- Opening Delimiter -

(** Assignments to the fields that change *)
Definition with_missing_pending missing pending b : PieceBuffer PeerId :=
  mkPieceBuffer (pb_torrent_id b) missing pending (pb_piece_index b) (pb_blocks b)
    (pb_peers b) (pb_piece_length b) (total_blocks b) (last_block_size b).
Definition with_blocks blocks b : PieceBuffer PeerId :=
  mkPieceBuffer (pb_torrent_id b) (missing_blocks b) (pending_blocks b) (pb_piece_index b)
    blocks (pb_peers b) (pb_piece_length b) (total_blocks b) (last_block_size b).
Definition with_peers peers b : PieceBuffer PeerId :=
  mkPieceBuffer (pb_torrent_id b) (missing_blocks b) (pending_blocks b) (pb_piece_index b)
    (pb_blocks b) peers (pb_piece_length b) (total_blocks b) (last_block_size b).

(** ** Operations *)

(** [buffer.peers.push(id)] *)
Definition PieceBuffer_push_peer b (id : PeerId) : PieceBuffer PeerId :=
  with_peers (pb_peers b ++ [id]) b.

(** The loop of [PieceBuffer::new] that pushes the full blocks.  Its products
    are at most [piece_length] and do not overflow. *)
Definition full_blocks (piece_index num_full_blocks : Z) : list BlockMetadata :=
  foldl (fun blocks index =>
      blocks ++ [BlockMetadata_new piece_index (index * BLOCK_SIZE) BLOCK_SIZE])
    [] (seqZ 0 num_full_blocks).

(** [PieceBuffer::new] *)
Definition PieceBuffer_new (piece_index piece_length : Z) (torrent_id : TorrentId)
    (peers : list PeerId) : PieceBuffer PeerId :=
  let num_full_blocks := piece_length / BLOCK_SIZE in
  let last_block_size := piece_length mod BLOCK_SIZE in
  let missing_blocks := full_blocks piece_index num_full_blocks in
  let missing_blocks :=
    if 0 <? last_block_size
    then missing_blocks ++
           [BlockMetadata_new piece_index (piece_length - last_block_size) last_block_size]
    else missing_blocks in
  {| pb_torrent_id := torrent_id;
     pending_blocks := ∅;
     total_blocks := Z.of_nat (length missing_blocks);
     missing_blocks := missing_blocks;
     pb_piece_index := piece_index;
     pb_blocks := [];
     pb_piece_length := piece_length;
     pb_peers := peers;
     last_block_size := last_block_size |}.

- Closing Delimiter -

Copy exactly the line that contains "(** [buffer.peers.push(id)] *)" and every line after it, up to and including the last line of the records.

(** [buffer.peers.push(id)] *)
Definition PieceBuffer_push_peer b (id : PeerId) : PieceBuffer PeerId :=
  with_peers (pb_peers b ++ [id]) b.

(** The loop of [PieceBuffer::new] that pushes the full blocks.  Its products
    are at most [piece_length] and do not overflow. *)
Definition full_blocks (piece_index num_full_blocks : Z) : list BlockMetadata :=
  foldl (fun blocks index =>
      blocks ++ [BlockMetadata_new piece_index (index * BLOCK_SIZE) BLOCK_SIZE])
    [] (seqZ 0 num_full_blocks).

(** [PieceBuffer::new] *)
Definition PieceBuffer_new (piece_index piece_length : Z) (torrent_id : TorrentId)
    (peers : list PeerId) : PieceBuffer PeerId :=
  let num_full_blocks := piece_length / BLOCK_SIZE in
  let last_block_size := piece_length mod BLOCK_SIZE in
  let missing_blocks := full_blocks piece_index num_full_blocks in
  let missing_blocks :=
    if 0 <? last_block_size
    then missing_blocks ++
           [BlockMetadata_new piece_index (piece_length - last_block_size) last_block_size]
    else missing_blocks in
  {| pb_torrent_id := torrent_id;
     pending_blocks := ∅;
     total_blocks := Z.of_nat (length missing_blocks);
     missing_blocks := missing_blocks;
     pb_piece_index := piece_index;
     pb_blocks := [];
     pb_piece_length := piece_length;
     pb_peers := peers;
     last_block_size := last_block_size |}.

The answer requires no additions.